Our interactive children's book with diary accompanies younger children and their families before heart surgery. The little goblin Mutz looks after little Anna during her stay in hospital.

Anaesthesia consultation/premedication

Our understanding of anesthesia and sedation includes the safe and caring treatment of the patient before, during and after a procedure. 

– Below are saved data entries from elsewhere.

(* ===== verification/Channel.v ===== *)
(** * Channel: the two bounded queues between the threads ([runtime/queue.rs])

    The state is what the mutex protects and each operation is one critical section.  A
    blocking send is a loop of critical sections: [send] is one turn of it, which either
    returns or waits to be woken and tried again. *)
From S2P Require Import Prelude Bitcoin Flags Params Header Queue Message.

Definition PEER_TO_CHAIN_MAX_BYTES : Z := 32 * 1024 * 1024.
Definition PEER_TO_CHAIN_MAX_ITEMS : Z := 1024.
Definition CHAIN_TO_VALIDATION_MAX_JOBS : Z := 64.

(** [size_of] of the types a message holds, which the compiler decides, and [Witness::size]. *)
Class Sizes := {
  size_of_Block : Z;
  size_of_Transaction : Z;
  size_of_TxIn : Z;
  size_of_TxOut : Z;
  size_of_PeerMessage : Z;
  witness_size : list bytes -> Z;
}.

Record PeerMessage := mkPeerMessage { pm_peer : Z; pm_message : NetworkMessage; pm_footprint : Z }.

Section weight.
Context `{Sizes}.

Definition block_footprint (block : Block) : Z :=
  foldl (fun bytes transaction =>
    let bytes := saturating_add bytes size_of_Transaction in
    let bytes := foldl (fun bytes input =>
      saturating_add (saturating_add (saturating_add bytes size_of_TxIn) (len (script_sig input)))
        (witness_size (witness input))) bytes (tx_input transaction) in
    foldl (fun bytes output =>
      saturating_add (saturating_add bytes size_of_TxOut) (len (script_pubkey output)))
      bytes (tx_output transaction)) size_of_Block (blk_txdata block).

(** [PeerMessage::new]. *)
Definition new_peer_message (peer : Z) (message : NetworkMessage) (wire_len : Z) : PeerMessage :=
  let footprint := match message with MBlock block => block_footprint block | _ => wire_len end in
  mkPeerMessage peer message footprint.

(** [Weighed]. *)
Definition byte_len (self : PeerMessage) : Z := saturating_add size_of_PeerMessage (pm_footprint self).
End weight.

Inductive Closed := mkClosed.
Inductive Received (T : Type) := Item (item : T) | Empty | ReceivedClosed.
Arguments Item {T} item.
Arguments Empty {T}.
Arguments ReceivedClosed {T}.

(** One turn of a blocking send. *)
Inductive turn := Returns (r : outcome Closed unit) | Waits.

Record PeerToChain (T : Type) := mkPeerToChain {
  pc_items : list T;
  pc_bytes : Z;
  pc_closed : bool;
  pc_max_bytes : Z;
  pc_max_items : Z;
}.
Arguments mkPeerToChain {T} _ _ _ _ _.
Arguments pc_items {T} _.
Arguments pc_bytes {T} _.
Arguments pc_closed {T} _.
Arguments pc_max_bytes {T} _.
Arguments pc_max_items {T} _.

Module PeerToChain.
Section queue.
Context {T : Type} (weight : T -> Z).
Implicit Types (self : PeerToChain T) (item : T).

Definition with_bounds {E} (max_bytes max_items : Z) : outcome E (PeerToChain T) :=
  assert_ ((0 <? max_bytes) && (0 <? max_items));; Ok (mkPeerToChain [] 0 false max_bytes max_items).
Definition new {E} : outcome E (PeerToChain T) := with_bounds PEER_TO_CHAIN_MAX_BYTES PEER_TO_CHAIN_MAX_ITEMS.

Definition fits self (w : Z) : bool :=
  if pc_max_items self <=? len (pc_items self) then false
  else (len (pc_items self) =? 0) || (saturating_add (pc_bytes self) w <=? pc_max_bytes self).

Definition push_back self item : PeerToChain T :=
  mkPeerToChain (pc_items self ++ [item]) (saturating_add (pc_bytes self) (weight item)) (pc_closed self)
    (pc_max_bytes self) (pc_max_items self).

(** [reader] is whether the calling thread is a peer reader. *)
Definition send self item (reader : bool) : PeerToChain T * turn :=
  let w := weight item in
  if negb ((0 <? w) && (w <=? pc_max_bytes self)) then (self, Returns Panic)
  else if negb (pc_closed self) && negb (fits self w)
  then if reader then (self, Waits) else (self, Returns Panic)
  else if pc_closed self then (self, Returns (Err mkClosed))
  else (push_back self item, Returns (Ok tt)).

Definition try_send self item : PeerToChain T * outcome T unit :=
  if pc_closed self || negb (fits self (weight item)) then (self, Err item)
  else (push_back self item, Ok tt).

Definition recv self : PeerToChain T * Received T :=
  match pc_items self with
  | item :: items =>
      (mkPeerToChain items (saturating_sub (pc_bytes self) (weight item)) (pc_closed self)
         (pc_max_bytes self) (pc_max_items self), Item item)
  | [] => (self, if pc_closed self then ReceivedClosed else Empty)
  end.

Definition close self : PeerToChain T :=
  mkPeerToChain (pc_items self) (pc_bytes self) true (pc_max_bytes self) (pc_max_items self).
Definition items_waiting self : Z := len (pc_items self).
Definition bytes_waiting self : Z := pc_bytes self.

(** ** Every interleaving of the threads *)

Inductive op := Send (item : T) | Recv | Close.
Record history := mkHistory { accepted : list T; taken : list T }.

(** A send that waits is tried again by a later [Send]. *)
Definition apply_op (s : PeerToChain T * history) (o : op) : outcome Closed (PeerToChain T * history) :=
  let (self, h) := s in
  match o with
  | Send item =>
      match send self item true with
      | (self, Returns (Ok _)) => Ok (self, mkHistory (accepted h ++ [item]) (taken h))
      | (self, Returns (Err _)) | (self, Waits) => Ok (self, h)
      | (_, Returns Panic) => Panic
      end
  | Recv => match recv self with
            | (self, Item item) => Ok (self, mkHistory (accepted h) (taken h ++ [item]))
            | (self, _) => Ok (self, h)
            end
  | Close => Ok (close self, h)
  end.

Definition total (l : list T) : Z := foldr (fun x n => weight x + n) 0 l.

Lemma total_app l k : total (l ++ k) = total l + total k.
Proof.
  induction l as [|f l IH]; [done|]. change (total ((f :: l) ++ k)) with (weight f + total (l ++ k)).
  change (total (f :: l)) with (weight f + total l). lia.
Qed.

Definition sendable (max_bytes : Z) (o : op) : bool :=
  match o with Send item => (0 <? weight item) && (weight item <=? max_bytes) | _ => true end.

Record ok (max_bytes max_items : Z) (s : PeerToChain T * history) : Prop := mkOk {
  ok_max : pc_max_bytes (fst s) = max_bytes /\ pc_max_items (fst s) = max_items;
  ok_bytes : pc_bytes (fst s) = total (pc_items (fst s));
  ok_bound : pc_bytes (fst s) <= max_bytes /\ len (pc_items (fst s)) <= max_items;
  ok_weights : Forall (fun x => 0 < weight x) (pc_items (fst s));
  ok_fifo : accepted (snd s) = taken (snd s) ++ pc_items (fst s);
}.

Lemma total_nonneg l : Forall (fun x => 0 < weight x) l -> 0 <= total l.
Proof.
  induction 1 as [|x l Hx _ IH]; [done|]. change (total (x :: l)) with (weight x + total l). lia.
Qed.

Section bounds.
Context (max_bytes max_items : Z) (Hb : 0 < max_bytes < u64_max) (Hi : 0 < max_items).

Lemma apply_op_ok s o : ok max_bytes max_items s -> sendable max_bytes o = true ->
  exists s', apply_op s o = Ok s' /\ ok max_bytes max_items s' /\
    (pc_closed (fst s) = true -> pc_closed (fst s') = true /\ accepted (snd s') = accepted (snd s)).
Proof.
  intros [[Hm1 Hm2] Hby [Hbd1 Hbd2] Hw Hf] Ho. destruct s as [self h]. cbn [fst snd] in *.
  destruct o as [item| |]; cbn [apply_op].
  - unfold send. cbn [sendable] in Ho. rewrite Hm1, Ho. cbn [negb].
    destruct (pc_closed self) eqn:Hc; cbn [negb andb]; [eexists; split; [done|]; split; [by split|by intros _]|].
    destruct (fits self (weight item)) eqn:Hfit; cbn [negb];
      [|eexists; split; [done|]; split; [by split|done]].
    eexists; split; [done|]. split; [|done]. unfold push_back, fits in *. rewrite Hm1, Hm2 in *.
    destruct (Z.leb_spec max_items (len (pc_items self))); [done|].
    pose proof (total_nonneg _ Hw). assert (Hsum : pc_bytes self + weight item <= max_bytes).
    { apply orb_prop in Hfit as [Hz|Hle].
      - assert (pc_items self = []) as Hnil by (destruct (pc_items self); [done|rewrite len_cons in Hz; pose proof (len_nonneg l); lia]).
        rewrite Hnil in Hby. cbn in Hby. lia.
      - unfold saturating_add in Hle. lia. }
    rewrite saturating_add_ok by lia.
    split; cbn [fst snd pc_max_bytes pc_max_items pc_bytes pc_items accepted taken].
    + done.
    + rewrite total_app. change (total [item]) with (weight item + 0). lia.
    + rewrite len_app. change (len [item]) with 1. lia.
    + apply Forall_app. split; [done|]. constructor; [lia|done].
    + by rewrite Hf, app_assoc.
  - unfold recv. destruct (pc_items self) as [|item items] eqn:Hit.
    + eexists; split; [by destruct (pc_closed self)|]. split; [split; cbn; rewrite ?Hit; done|done].
    + change (total (item :: items)) with (weight item + total items) in Hby.
      inversion Hw; subst. pose proof (total_nonneg _ ltac:(eassumption)). rewrite len_cons in Hbd2.
      eexists; split; [done|]. split; [|done].
      split; cbn [fst snd pc_max_bytes pc_max_items pc_bytes pc_items accepted taken]; try done;
        try (unfold saturating_sub; lia). by rewrite Hf, <-app_assoc.
  - eexists; split; [done|]. split; [by split|done].
Qed.

Lemma apply_ops_ok s ops : ok max_bytes max_items s -> forallb (sendable max_bytes) ops = true ->
  exists s', foldM apply_op s ops = Ok s' /\ ok max_bytes max_items s' /\
    (pc_closed (fst s) = true -> accepted (snd s') = accepted (snd s)).
Proof.
  revert s; induction ops as [|o ops IH]; intros s Hs Hf; [by exists s|].
  cbn [forallb] in Hf. apply andb_prop in Hf as [Ho Hf].
  destruct (apply_op_ok s o Hs Ho) as (s1 & Hs1 & Hok1 & Hc1).
  destruct (IH s1 Hok1 Hf) as (s2 & Hs2 & Hok2 & Hc2). exists s2. cbn [foldM]. rewrite Hs1. split; [done|].
  split; [done|]. intros Hc. destruct (Hc1 Hc) as [Hc' <-]. by apply Hc2.
Qed.

Lemma start_ok self : with_bounds (E:=Closed) max_bytes max_items = Ok self ->
  ok max_bytes max_items (self, mkHistory [] []).
Proof.
  unfold with_bounds. intros. inv_ok. split; [done|done|cbn; unfold len; cbn; lia|constructor|done].
Qed.

(** C19.  The inbound queue under every interleaving of the peer readers and the chain thread:
    no assertion fails, the bytes counted are the bytes of the items waiting, both bounds hold
    at every moment, and what the chain thread takes is what the readers sent, in order, with
    nothing lost or doubled. *)
Theorem inbound_queue_sound self ops :
  with_bounds (E:=Closed) max_bytes max_items = Ok self -> forallb (sendable max_bytes) ops = true ->
  exists self' h, foldM apply_op (self, mkHistory [] []) ops = Ok (self', h) /\
    accepted h = taken h ++ pc_items self' /\ pc_bytes self' = total (pc_items self') /\
    pc_bytes self' <= max_bytes /\ len (pc_items self') <= max_items /\
    (pc_closed self' = true -> forall more, forallb (sendable max_bytes) more = true ->
       exists self2 h2, foldM apply_op (self', h) more = Ok (self2, h2) /\ accepted h2 = accepted h).
Proof.
  intros Hn Hops. destruct (apply_ops_ok _ _ (start_ok _ Hn) Hops) as ([self' h] & Hr & [? ? [? ?] ? ?] & _).
  exists self', h. do 5 (split; [done|]). intros Hc more Hmore.
  destruct (apply_ops_ok (self', h) more) as ([self2 h2] & Hr2 & _ & Ha); [by split|done|].
  exists self2, h2. split; [done|]. by apply Ha.
Qed.

(** [n] receives in a row. *)
Fixpoint drain (n : nat) self : PeerToChain T :=
  match n with O => self | S n => drain n (fst (recv self)) end.

Lemma drain_all self : pc_items (drain (length (pc_items self)) self) = [] /\
  pc_closed (drain (length (pc_items self)) self) = pc_closed self /\
  pc_max_bytes (drain (length (pc_items self)) self) = pc_max_bytes self /\
  pc_max_items (drain (length (pc_items self)) self) = pc_max_items self.
Proof.
  remember (length (pc_items self)) as n eqn:Hn. revert self Hn; induction n as [|n IH]; intros self Hn.
  - cbn. by destruct (pc_items self).
  - cbn [drain]. destruct (pc_items self) as [|x l] eqn:Hl; [done|].
    assert (Hr : fst (recv self) = mkPeerToChain l (saturating_sub (pc_bytes self) (weight x)) (pc_closed self)
         (pc_max_bytes self) (pc_max_items self)) by (unfold recv; by rewrite Hl).
    rewrite Hr. edestruct IH as (H1 & H2 & H3 & H4); [|by rewrite H1, H2, H3, H4]. cbn in *. lia.
Qed.

End bounds.
End queue.

Lemma inbound_queue_sound_witness : exists self' h,
  foldM (apply_op Z.of_nat) (mkPeerToChain [] 0 false 8 2, mkHistory [] [])
    [Send 5; Send 3; Send 1; Recv; Send 4; Close; Send 1; Recv]%nat = Ok (self', h) /\
    accepted h = taken h ++ pc_items self' /\ pc_bytes self' = total Z.of_nat (pc_items self') /\
    pc_bytes self' <= 8 /\ len (pc_items self') <= 2 /\
    (pc_closed self' = true -> forall more, forallb (sendable Z.of_nat 8) more = true ->
       exists self2 h2, foldM (apply_op Z.of_nat) (self', h) more = Ok (self2, h2) /\ accepted h2 = accepted h).
Proof.
  apply (inbound_queue_sound Z.of_nat 8 2 ltac:(vm_compute; done) ltac:(lia)); reflexivity.
Defined.

End PeerToChain.

(** ** The chain thread to the validation thread *)

Record ChainToValidation := mkChainToValidation {
  cv_queue : list ConnectJob;
  cv_closed : bool;
  cv_max_jobs : Z;
}.

Module ChainToValidation.
Implicit Types (self : ChainToValidation) (job : ConnectJob).

Definition with_bound {E} (max_jobs : Z) : outcome E ChainToValidation :=
  assert_ (0 <? max_jobs);; Ok (mkChainToValidation [] false max_jobs).
Definition new {E} : outcome E ChainToValidation := with_bound CHAIN_TO_VALIDATION_MAX_JOBS.

Definition try_push self job : ChainToValidation * outcome ConnectJob unit :=
  if cv_closed self || (cv_max_jobs self <=? len (cv_queue self)) then (self, Err job)
  else (mkChainToValidation (cv_queue self ++ [job]) (cv_closed self) (cv_max_jobs self), Ok tt).

Definition room self : Z := saturating_sub (cv_max_jobs self) (len (cv_queue self)).

Definition pop self : ChainToValidation * Received ConnectJob :=
  match cv_queue self with
  | job :: queue => (mkChainToValidation queue (cv_closed self) (cv_max_jobs self), Item job)
  | [] => (self, if cv_closed self then ReceivedClosed else Empty)
  end.

Definition discard self : ChainToValidation * Z :=
  (mkChainToValidation [] (cv_closed self) (cv_max_jobs self), len (cv_queue self)).
Definition jobs_waiting self : Z := len (cv_queue self).
Definition close self : ChainToValidation := mkChainToValidation (cv_queue self) true (cv_max_jobs self).

(** Pushing a plan, as the chain thread would: until a job is handed back. *)
Fixpoint top_up self (jobs : list ConnectJob) : ChainToValidation * list ConnectJob :=
  match jobs with
  | [] => (self, [])
  | job :: jobs => match try_push self job with
                   | (self, Ok _) => top_up self jobs
                   | (self, _) => (self, job :: jobs)
                   end
  end.

(** [room] is exactly the number of jobs that fit, and a plan of that size is queued whole and
    in order. *)
Lemma top_up_room self jobs : cv_closed self = false -> len (cv_queue self) <= cv_max_jobs self ->
  top_up self jobs =
    (mkChainToValidation (cv_queue self ++ take (Z.to_nat (room self)) jobs) false (cv_max_jobs self),
     drop (Z.to_nat (room self)) jobs).
Proof.
  revert self; induction jobs as [|job jobs IH]; intros self Hc Hl; unfold room, saturating_sub in *; cbn [top_up].
  - rewrite take_nil, drop_nil, app_nil_r. destruct self; cbn in *. by subst.
  - unfold try_push. rewrite Hc. cbn [orb]. destruct (Z.leb_spec (cv_max_jobs self) (len (cv_queue self))).
    + replace (Z.to_nat _) with 0%nat by lia. cbn. rewrite app_nil_r. destruct self; cbn in *. by subst.
    + rewrite IH; cbn [cv_closed cv_queue cv_max_jobs]; [|done|rewrite len_app; change (len [job]) with 1; lia].
      rewrite len_app. change (len [job]) with 1.
      replace (Z.to_nat (Z.max 0 (cv_max_jobs self - len (cv_queue self))))
        with (S (Z.to_nat (Z.max 0 (cv_max_jobs self - (len (cv_queue self) + 1))))) by lia.
      cbn [take drop]. by rewrite <-app_assoc.
Qed.
End ChainToValidation.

As part of this, we try to explain every step of the treatment to you as clearly as possible during a premedication interview – the necessary preparations for the operation, what will happen in the operating room, the measures required to monitor you and the further care after the operation. We take time for you and your questions.
The premedication interview takes place during our anesthesia consultation hours on ward WD2 or in your room. During this personal conversation between the anesthetist and the patient, the medical history, including current medication, is recorded and all findings are evaluated. Knowledge of previous illnesses and current medication is important for the anesthetist to administer a safe and comfortable anesthesia.
The anesthetic procedure used depends to a large extent on the planned surgery. However, as far as the procedure allows, patient preferences will of course be taken into account.
We will also inform you about the necessary procedures before the operation, for example, to what extent fasting is required or whether you should continue taking any medication you are already on.
During the conversation, you can and should discuss your questions, but also any fears and concerns you may have regarding the anesthesia with our team, so that we can explain everything to you as precisely as possible.
To ensure that the procedures in our anesthesia consultation run smoothly, we ask that you complete the anesthesia questionnaire given to you on the ward in advance, if possible. Please also bring your current medication plan and, if available, an allergy pass, emergency pass or anesthesia ID card.

Anesthesia

At the German Heart Center of the Charité, we have a clear goal: to minimize the stress of the surgical procedure for you while maximizing safety.

It is our aim to help you return to your normal daily routine as quickly as possible.

Our competent team of doctors and nurses is at your disposal around the clock with extensive experience, contemporary anesthesiological concepts and procedures, and the help of the latest medical technology. Our highly qualified specialists are specially trained to care for patients undergoing heart surgery, continuously update their knowledge in this field, and in turn ensure that their colleagues receive future-oriented further training.

All of the department's medical staff have undergone special training in transesophageal echocardiography (a swallowing ultrasound examination of the heart) and are always on hand to support their surgical and interventional colleagues with their expertise. In cardiac surgery in particular, the activities of the anesthesiology and surgery departments are interlinked like gears in a machine. At the German Heart Institute Berlin, we see ourselves as one team with a common goal: your health.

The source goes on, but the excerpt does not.